== WHAT YOU ARE ASKED TO DO ==
Which lines of the data contain the string "maxOption"? Copy every one of them.

*** Opening of SUPPLIED MATERIAL ***

(* ===== verification/Scheduler.v ===== *)
(** * The orchestration scheduler

    Models [aira/orchestration/scheduler.ts]: validation of a batch
    ([prepareAiraSchedule], [findAiraScheduleCycle]) and the run of a batch
    ([runAiraScheduler]), whose concurrent [runOne] bodies are steps between the
    points where they await.  The steps may interleave in any order, so the theorems
    cover every order of the event loop. *)
From S2P Require Import Prelude JsMap JsString.

Module Scheduler.

(** ** Batches *)

Definition MAX_CHILD_TASKS_PER_BATCH : Z := 8.

Record AiraScheduledTask := { taskId : jsstr; dependencies : list jsstr; timeoutMs : option Z }.

Record AiraSchedulerRunTask := { run_task : AiraScheduledTask; runId : jsstr }.

Inductive AiraScheduleRejection :=
| duplicate_id (taskId : jsstr)
| unknown_dependency (taskId dependency : jsstr)
| self_dependency (taskId : jsstr)
| cycle (path : list jsstr)
| too_many_tasks (count max : Z).

(** *** Cycle detection

    [dfs_state] is the array [state] (0 unvisited, 1 on the stack, 2 done) and
    [dfs_stack] the array [stack] (here innermost first). *)
Record dfs := { dfs_state : list Z; dfs_stack : list jsstr }.

Definition state_of (s : dfs) (i : nat) : Z := default 0 (dfs_state s !! i).

Definition enter (i : nat) (name : jsstr) (s : dfs) : dfs :=
  {| dfs_state := <[i := 1]> (dfs_state s); dfs_stack := name :: dfs_stack s |}.
Definition leave (i : nat) (s : dfs) : dfs :=
  {| dfs_state := <[i := 2]> (dfs_state s); dfs_stack := tail (dfs_stack s) |}.

(** [stack.slice(stack.indexOf(name))], outermost first; empty when it is not there. *)
Fixpoint slice_from_name (name : jsstr) (stack : list jsstr) : list jsstr :=
  match stack with
  | [] => []
  | x :: stack' => if bool_decide (x = name) then stack else slice_from_name name stack'
  end.

(** [[...stack.slice(stack.indexOf(name)), name]], or [[name]] when it is not there. *)
Definition cycle_path (name : jsstr) (stack : list jsstr) : list jsstr :=
  slice_from_name name (rev stack) ++ [name].

Definition indexByName (tasks : list AiraScheduledTask) : list (jsstr * nat) :=
  mof_list (imap (λ i t, (taskId t, i)) tasks).

Section Visit.
Context (tasks : list AiraScheduledTask).

(** The loop over the dependencies, with [visit] for one index as a parameter; [None]
    is running out of fuel. *)
Fixpoint visit_deps (visit : nat → dfs → option (dfs * option (list jsstr)))
    (deps : list jsstr) (s : dfs) : option (dfs * option (list jsstr)) :=
  match deps with
  | [] => Some (s, None)
  | d :: deps' =>
      match mget d (indexByName tasks) with
      | None => visit_deps visit deps' s
      | Some j =>
          match visit j s with
          | Some (s', None) => visit_deps visit deps' s'
          | r => r
          end
      end
  end.

Fixpoint visit (fuel : nat) (i : nat) (s : dfs) : option (dfs * option (list jsstr)) :=
  match tasks !! i with
  | None => Some (s, None)
  | Some t =>
      if state_of s i =? 1 then Some (s, Some (cycle_path (taskId t) (dfs_stack s)))
      else if state_of s i =? 2 then Some (s, None)
      else match fuel with
      | O => None
      | S fuel =>
          match visit_deps (visit fuel) (dependencies t) (enter i (taskId t) s) with
          | Some (s', None) => Some (leave i s', None)
          | r => r
          end
      end
  end.

Fixpoint visit_all (fuel : nat) (todo : list nat) (s : dfs) : option (option (list jsstr)) :=
  match todo with
  | [] => Some None
  | i :: todo' =>
      match visit fuel i s with
      | Some (s', None) => visit_all fuel todo' s'
      | Some (_, Some p) => Some (Some p)
      | None => None
      end
  end.
End Visit.

Definition dfs_start (tasks : list AiraScheduledTask) : dfs :=
  {| dfs_state := replicate (length tasks) 0; dfs_stack := [] |}.

(** Every nested call marks an unvisited index, so the number of tasks is fuel enough. *)
Definition findAiraScheduleCycle (tasks : list AiraScheduledTask) : option (option (list jsstr)) :=
  visit_all tasks (length tasks) (seq 0 (length tasks)) (dfs_start tasks).

(** *** Validation *)

(** [for (const task of tasks) if (ids.has(task.taskId)) ...]: the first repeated id. *)
Fixpoint first_duplicate (seen : list jsstr) (tasks : list AiraScheduledTask) : option jsstr :=
  match tasks with
  | [] => None
  | t :: tasks' => if bool_decide (taskId t ∈ seen) then Some (taskId t)
                   else first_duplicate (taskId t :: seen) tasks'
  end.

Fixpoint check_deps (ids : list jsstr) (t : jsstr) (deps : list jsstr) : option AiraScheduleRejection :=
  match deps with
  | [] => None
  | d :: deps' =>
      if bool_decide (d = t) then Some (self_dependency t)
      else if negb (bool_decide (d ∈ ids)) then Some (unknown_dependency t d)
      else check_deps ids t deps'
  end.

Fixpoint check_tasks (ids : list jsstr) (tasks : list AiraScheduledTask) : option AiraScheduleRejection :=
  match tasks with
  | [] => None
  | t :: tasks' =>
      match check_deps ids (taskId t) (dependencies t) with
      | Some r => Some r
      | None => check_tasks ids tasks'
      end
  end.

(** [assignRunIds] is the caller's; the outer [None] is the fuel of the cycle check. *)
Definition prepareAiraSchedule (assignRunIds : jsstr → jsstr) (tasks : list AiraScheduledTask)
    : option (result AiraScheduleRejection (list AiraSchedulerRunTask)) :=
  match tasks with
  | [] => Some (Ok [])
  | _ =>
      if MAX_CHILD_TASKS_PER_BATCH <? zlen tasks then Some (Err (too_many_tasks (zlen tasks) MAX_CHILD_TASKS_PER_BATCH))
      else match first_duplicate [] tasks with
      | Some t => Some (Err (duplicate_id t))
      | None =>
          match check_tasks (taskId <$> tasks) tasks with
          | Some r => Some (Err r)
          | None =>
              match findAiraScheduleCycle tasks with
              | None => None
              | Some (Some p) => Some (Err (cycle p))
              | Some None => Some (Ok ((λ t, {| run_task := t; runId := assignRunIds (taskId t) |}) <$> tasks))
              end
          end
      end
  end.

(** ** Running a batch *)

(** Where the body of [runOne] for one task stands. *)
Inductive ctl :=
| c_new                   (** not yet called *)
| c_waiting (pending : nat) (** awaits its dependencies; callbacks still to fire *)
| c_deps (ok : bool)      (** [waitForDependencies] has resolved *)
| c_queued                (** awaits a slot, its callback is in [waiters] *)
| c_slot                  (** [acquire] has resolved *)
| c_executing             (** awaits [execute] *)
| c_done.

#[export] Instance ctl_eq_dec : EqDecision ctl.
Proof. solve_decision. Defined.

Inductive event := ev_started (t : jsstr) | ev_skipped (t reason : jsstr).

Record sched := {
  runningCount : Z;
  waiters : list jsstr;
  completed : gset jsstr;
  failed : gset jsstr;
  settled : gset jsstr;
  listeners : gmap jsstr (list jsstr);  (** callbacks, named by the waiting task *)
  ctls : gmap jsstr ctl;
  events : list event;
  aborted : bool;
  releases : Z  (** history: how often [release] ran; nothing reads it *) }.

Definition set_ctl t c s := {| runningCount := runningCount s; waiters := waiters s; completed := completed s;
  failed := failed s; settled := settled s; listeners := listeners s; ctls := <[t := c]> (ctls s);
  events := events s; aborted := aborted s; releases := releases s |}.
Definition set_slots n w s := {| runningCount := n; waiters := w; completed := completed s;
  failed := failed s; settled := settled s; listeners := listeners s; ctls := ctls s;
  events := events s; aborted := aborted s; releases := releases s |}.
Definition add_completed t s := {| runningCount := runningCount s; waiters := waiters s; completed := {[t]} ∪ completed s;
  failed := failed s; settled := settled s; listeners := listeners s; ctls := ctls s;
  events := events s; aborted := aborted s; releases := releases s |}.
Definition add_failed t s := {| runningCount := runningCount s; waiters := waiters s; completed := completed s;
  failed := {[t]} ∪ failed s; settled := settled s; listeners := listeners s; ctls := ctls s;
  events := events s; aborted := aborted s; releases := releases s |}.
Definition add_settled t s := {| runningCount := runningCount s; waiters := waiters s; completed := completed s;
  failed := failed s; settled := {[t]} ∪ settled s; listeners := listeners s; ctls := ctls s;
  events := events s; aborted := aborted s; releases := releases s |}.
Definition set_listeners l s := {| runningCount := runningCount s; waiters := waiters s; completed := completed s;
  failed := failed s; settled := settled s; listeners := l; ctls := ctls s;
  events := events s; aborted := aborted s; releases := releases s |}.
Definition emit e s := {| runningCount := runningCount s; waiters := waiters s; completed := completed s;
  failed := failed s; settled := settled s; listeners := listeners s; ctls := ctls s;
  events := events s ++ [e]; aborted := aborted s; releases := releases s |}.
Definition set_aborted s := {| runningCount := runningCount s; waiters := waiters s; completed := completed s;
  failed := failed s; settled := settled s; listeners := listeners s; ctls := ctls s;
  events := events s; aborted := true; releases := releases s |}.
Definition count_release s := {| runningCount := runningCount s; waiters := waiters s; completed := completed s;
  failed := failed s; settled := settled s; listeners := listeners s; ctls := ctls s;
  events := events s; aborted := aborted s; releases := releases s + 1 |}.

Section Run.
Context (tasks : list AiraSchedulerRunTask) (maxOption : Z).

Definition ids : list jsstr := (λ t, taskId (run_task t)) <$> tasks.

Definition deps_of (t : jsstr) : list jsstr :=
  match filter (λ r, taskId (run_task r) = t) tasks with
  | r :: _ => dependencies (run_task r)
  | [] => []
  end.

Definition maxConcurrency : Z := Z.max 1 (Z.min maxOption (zlen tasks)).

Definition some_failed (s : sched) (deps : list jsstr) : bool := existsb (λ d, bool_decide (d ∈ failed s)) deps.

(** [acquire()] called by task [t]. *)
Definition acquire (t : jsstr) (s : sched) : sched :=
  if runningCount s <? maxConcurrency then set_ctl t c_slot (set_slots (runningCount s + 1) (waiters s) s)
  else set_ctl t c_queued (set_slots (runningCount s) (waiters s ++ [t]) s).

Definition release (s : sched) : sched :=
  let s := count_release (set_slots (runningCount s - 1) (waiters s) s) in
  match waiters s with
  | next :: ws => set_ctl next c_slot (set_slots (runningCount s + 1) ws s)
  | [] => s
  end.

(** A dependency callback registered by task [u]. *)
Definition callback (s : sched) (u : jsstr) : sched :=
  match ctls s !! u with
  | Some (c_waiting pending) =>
      if bool_decide (pending - 1 = 0)%nat then set_ctl u (c_deps (negb (some_failed s (deps_of u)))) s
      else set_ctl u (c_waiting (pending - 1)) s
  | _ => s
  end.

Definition notify (t : jsstr) (s : sched) : sched :=
  match listeners s !! t with
  | Some callbacks => foldl callback (set_listeners (delete t (listeners s)) s) callbacks
  | None => s
  end.

Definition waitForDependencies (t : jsstr) (s : sched) : sched :=
  let deps := deps_of t in
  let unsettled := filter (λ d, d ∉ settled s) deps in
  match deps, unsettled with
  | [], _ => set_ctl t (c_deps true) s
  | _, [] => set_ctl t (c_deps (negb (some_failed s deps))) s
  | _, _ =>
      set_ctl t (c_waiting (length unsettled))
        (set_listeners (foldl (λ ls d, <[d := default [] (ls !! d) ++ [t]]> ls) (listeners s) unsettled) s)
  end.

(** [failed.add; settled.add; notify; onSkipped] *)
Definition skip (t reason : jsstr) (s : sched) : sched :=
  emit (ev_skipped t reason) (notify t (add_settled t (add_failed t s))).

Inductive outcome := o_completed | o_failed | o_throws (message : jsstr).

(** What the event loop can run next. *)
Inductive label :=
  | l_start (t : jsstr)                (** [runOne] is called *)
  | l_deps (t : jsstr)                 (** continues after [waitForDependencies] *)
  | l_slot (t : jsstr)                 (** continues after [acquire] *)
  | l_finish (t : jsstr) (o : outcome) (** continues after [execute] *)
  | l_abort.                           (** the signal is aborted from outside *)

(** The [finally] block: [runningCount -= 1; release(); settled.add(id)]. *)
Definition finally (t : jsstr) (s : sched) : sched :=
  add_settled t (release (set_slots (runningCount s - 1) (waiters s) s)).

Definition cancelled_reason : jsstr := js "cancelled before launch".

Definition step (l : label) (s : sched) : option sched :=
  match l with
  | l_abort => Some (set_aborted s)
  | l_start t =>
      match ctls s !! t with
      | Some c_new =>
          if aborted s then Some (skip t cancelled_reason (set_ctl t c_done s))
          else Some (waitForDependencies t s)
      | _ => None
      end
  | l_deps t =>
      match ctls s !! t with
      | Some (c_deps true) => Some (acquire t s)
      | Some (c_deps false) =>
          let reason := default (js "upstream") (head (filter (λ d, d ∈ failed s) (deps_of t))) in
          Some (skip t reason (set_ctl t c_done s))
      | _ => None
      end
  | l_slot t =>
      match ctls s !! t with
      | Some c_slot =>
          if aborted s then Some (finally t (skip t cancelled_reason (set_ctl t c_done s)))
          else Some (set_ctl t c_executing (emit (ev_started t) s))
      | _ => None
      end
  | l_finish t o =>
      match ctls s !! t with
      | Some c_executing =>
          let s := set_ctl t c_done s in
          let s := match o with
                   | o_completed => add_completed t s
                   | o_failed => add_failed t s
                   | o_throws message => emit (ev_skipped t message) (add_failed t s)
                   end in
          Some (notify t (finally t s))
      | _ => None
      end
  end.

Definition start_state (signal : bool) : sched :=
  {| runningCount := 0; waiters := []; completed := ∅; failed := ∅; settled := ∅; listeners := ∅;
     ctls := list_to_map ((λ t, (t, c_new)) <$> ids); events := []; aborted := signal; releases := 0 |}.

(** The state of [runAiraScheduler] when the event loop gets control: a cyclic batch is
    skipped at once.  The other rejections of the second validation are ignored. *)
Definition runAiraScheduler (signal : bool) : option sched :=
  let assign t := default [] (head (runId <$> filter (λ r, taskId (run_task r) = t) tasks)) in
  match prepareAiraSchedule assign (run_task <$> tasks) with
  | None => None
  | Some (Err (cycle path)) =>
      let s := start_state signal in
      let s := foldl (λ s t, emit (ev_skipped t (js "dependency cycle: " ++ join (js " -> ") path)) s) s ids in
      Some (foldl (λ s t, set_ctl t c_done s) s ids)
  | Some _ => Some (start_state signal)
  end.

Fixpoint run (ls : list label) (s : sched) : option sched :=
  match ls with
  | [] => Some s
  | l :: ls' => match step l s with Some s' => run ls' s' | None => None end
  end.

Definition holds_slot (c : ctl) : bool := match c with c_slot | c_executing => true | _ => false end.

(** How many tasks hold a slot, and how many execute. *)
Definition holders (s : sched) : Z := zlen (filter (λ t, from_option holds_slot false (ctls s !! t) = true) ids).
Definition executing (s : sched) : Z := zlen (filter (λ t, ctls s !! t = Some c_executing) ids).

End Run.

End Scheduler.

*** Close of SUPPLIED MATERIAL ***

== RESPONSE BOX ==
Context (tasks : list AiraSchedulerRunTask) (maxOption : Z).
Definition maxConcurrency : Z := Z.max 1 (Z.min maxOption (zlen tasks)).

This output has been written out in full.